Many annotation tools are using metadata… Moreover, each annotation tool is encoding data with its own formalism. SPPAS aio API enables metadata to store information related to the read data in order to give them back when writing the data, either in the same file format or to export in another format. Such option is possible only if some kind of “generic” metadata names are fixed.
- media()[source]¶
Add metadata related to a media.
For compatibility with sclite, xtrans, subtitle, elan, annotation pro.
- class anndata.metadata.sppasMetaData[source]¶
Bases:
object
Dictionary of meta data including a required ‘id’.
Meta data keys and values are unicode strings.
- __init__()[source]¶
Create a sppasMetaData instance.
Add a GUID-like in the dictionary of metadata, with key “id”.
- add_annotator_metadata(name='', version='', version_date='')[source]¶
Add metadata about an annotator.
- Parameters
name – (str)
version – (str)
version_date – (str)
TODO: CHECK IF KEYS ARE NOT ALREADY EXISTING.
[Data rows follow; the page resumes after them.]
(** [A += B]; Eigen requires equal extents. *)
Definition mat_add (A B : gsMatrix T) : result (gsMatrix T) :=
  if decide (mat_rows A = mat_rows B ∧ mat_cols A = mat_cols B) then
    Ok (mkMatrix (mat_rows A) (mat_cols A) (zip_with s_add (mat_data A) (mat_data B)))
  else Fatal SizeMismatch.

(** The state a traversal threads through its elements. *)
Record gsTraversal : Type := mkTraversal {
  tr_eval : _eval;                     (* the functor [ee] *)
  tr_calls : list gsCall               (* calls served by m_exprdata *)
}.

Definition log_call (c : gsCall) (st : gsTraversal) : gsTraversal :=
  mkTraversal (tr_eval st) (tr_calls st ++ [c]).

(** [_eval::operator()(ee)] with quadrature weights [w]. *)
Definition eval_expr (ctx : gsEvalContext) (w : list T) (e : gsExpr)
  (st : gsTraversal) : result gsTraversal :=
  if isNull e then Ok st
  else
    w0 ← list_at w 0;
    let st0 := log_call (CallEval 0) st in
    '(M, st1) ← for_each (seq 1 (length w - 1))
      (λ k '(M, st),
         wk ← list_at w (Z.of_nat k);
         M' ← mat_add M (mat_scale wk (eval e ctx (Z.of_nat k)));
         Ok (M', log_call (CallEval (Z.of_nat k)) st))
      (mat_scale w0 (eval e ctx 0), st0);
    let ev := with_localMat M (tr_eval st1) in
    if isMatrix e then
      ev' ← push true (rowVar e ctx) (colVar e ctx) (m_patchInd ev) ev;
      Ok (mkTraversal ev' (tr_calls st1))
    else if isVector e then
      ev' ← push false (rowVar e ctx) (colVar e ctx) (m_patchInd ev) ev;
      Ok (mkTraversal ev' (tr_calls st1))
    else Fatal NotMatrixNorVector.

(** [op_tuple(ee, args)]: the expressions in order. *)
Definition op_tuple (ctx : gsEvalContext) (w : list T) (args : list gsExpr)
  (st : gsTraversal) : result gsTraversal :=
  for_each args (eval_expr ctx w) st.

(** ** Quadrature-driven traversal *)

Record boundary_condition : Type := mkBc {
  bc_patch : Z;
  bc_side : Z;
  bc_function : nat;
  bc_parametric : bool
}.

Record boundaryInterface : Type := mkInterface {
  first_patch : Z;
  first_side : Z;
  second_patch : Z;
  second_side : Z
}.

Section Traversal.
(** The quadrature provider and the element partition of the mesh, which
    the assembler consumes as black boxes: [getPtr] builds the rule of a
    patch (restricted to the direction of a side, if any), [mapTo] maps it
    to an element and yields points and weights, [makeDomainIterator] lists
    the elements of a patch (touching a side, if any). *)
Context {Element QuRule : Type}.
Variable getPtr : Z → gsOptionList → option Z → QuRule.
Variable mapTo : QuRule → Element → gsMatrix T * list T.
Variable makeDomainIterator : Z → option Z → list Element.

(** Loop body of the volume variant, [assemble(args...)]. *)
Definition assemble_element (args : list gsExpr) (patchInd : Z) (rule : QuRule)
  (el : Element) (st : gsTraversal) : result gsTraversal :=
  let '(points, quWeights) := mapTo rule el in
  if decide (cols points = 0) then Ok st
  else
    let st1 := log_call (CallPrecompute patchInd) st in
    op_tuple (mkContext points patchInd None None None) quWeights args st1.

(** Loop body of the boundary variant, [assemble(BCs, args...)]. *)
Definition assemble_bc_element (args : list gsExpr) (bc : boundary_condition)
  (rule : QuRule) (el : Element) (st : gsTraversal) : result gsTraversal :=
  let '(points, quWeights) := mapTo rule el in
  if decide (cols points = 0) then Ok st
  else
    let st1 := log_call (CallPrecompute (bc_patch bc)) st in
    op_tuple (mkContext points (bc_patch bc) (Some (bc_side bc))
                (Some (bc_function bc, bc_parametric bc)) None)
      quWeights args st1.

(** Loop body of [assembleLhsRhsBc_impl]. *)
Definition assembleLhsRhsBc_element (arg_lhs arg_rhs : gsExpr)
  (bc : boundary_condition) (rule : QuRule) (el : Element) (st : gsTraversal)
  : result gsTraversal :=
  let '(points, quWeights) := mapTo rule el in
  if decide (cols points = 0) then Ok st
  else
    let st1 := log_call (CallPrecompute (bc_patch bc)) st in
    let ctx := mkContext points (bc_patch bc) (Some (bc_side bc))
                 (Some (bc_function bc, bc_parametric bc)) None in
    let st2 := mkTraversal (setPatch (bc_patch bc) (tr_eval st1)) (tr_calls st1) in
    st3 ← eval_expr ctx quWeights arg_lhs st2;
    eval_expr ctx quWeights arg_rhs st3.

(** Loop body of the interface variant, [assembleInterface_impl]. *)
Definition assembleInterface_element (arg_lhs arg_rhs : gsExpr)
  (iFace : boundaryInterface) (rule : QuRule) (el : Element) (st : gsTraversal)
  : result gsTraversal :=
  let patch1 := first_patch iFace in
  let patch2 := second_patch iFace in
  let '(points, quWeights) := mapTo rule el in
  if decide (cols points = 0) then Ok st
  else
    let st1 := log_call (CallIfacePrecompute patch2)
                 (log_call (CallPrecompute patch1) st) in
    let ctx := mkContext points patch1 (Some (first_side iFace)) None
                 (Some (patch2, second_side iFace)) in
    let st2 := mkTraversal (setPatch patch1 (tr_eval st1)) (tr_calls st1) in
    st3 ← eval_expr ctx quWeights arg_lhs st2;
    eval_expr ctx quWeights arg_rhs st3.

(** Entering a traversal: the functor [ee] refers to the assembler's matrix
    and right-hand side, starts at patch 0 with an empty local block. *)
Definition enter (a : gsExprAssembler) : gsTraversal :=
  mkTraversal (mkEval (m_matrix a) (m_rhs a) 0 mat_empty) (calls (m_exprdata a)).

(** Leaving it: [m_matrix.makeCompressed()] keeps every stored entry. *)
Definition leave (st : gsTraversal) (a : gsExprAssembler) : gsExprAssembler :=
  with_exprdata (mkHelper (multiBasis (m_exprdata a)) (tr_calls st))
    (with_rhs (ev_rhs (tr_eval st)) (with_matrix (ev_matrix (tr_eval st)) a)).

(** [GISMO_ASSERT(matrix().cols()==numDofs(), "System not initialized")]. *)
Definition assert_initialized (a : gsExprAssembler) : result unit :=
  n ← numDofs a;
  GISMO_ASSERT (bool_decide (sm_cols (m_matrix a) = n)) SystemNotInitialized.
- add_language_metadata()[source]¶
Add metadata about the language (und).
TODO: CHECK IF KEYS NOT ALREADY EXISTING.
- add_project_metadata()[source]¶
Add metadata about the project this object is included-in.
Currently do not assign any value. TODO: CHECK IF KEYS NOT ALREADY EXISTING.
- add_software_metadata()[source]¶
Add metadata about this software.
TODO: CHECK IF KEYS NOT ALREADY EXISTING.
- get_meta(entry, default='')[source]¶
Return the value of the given key.
- Parameters
entry – (str) Entry to be checked as a key.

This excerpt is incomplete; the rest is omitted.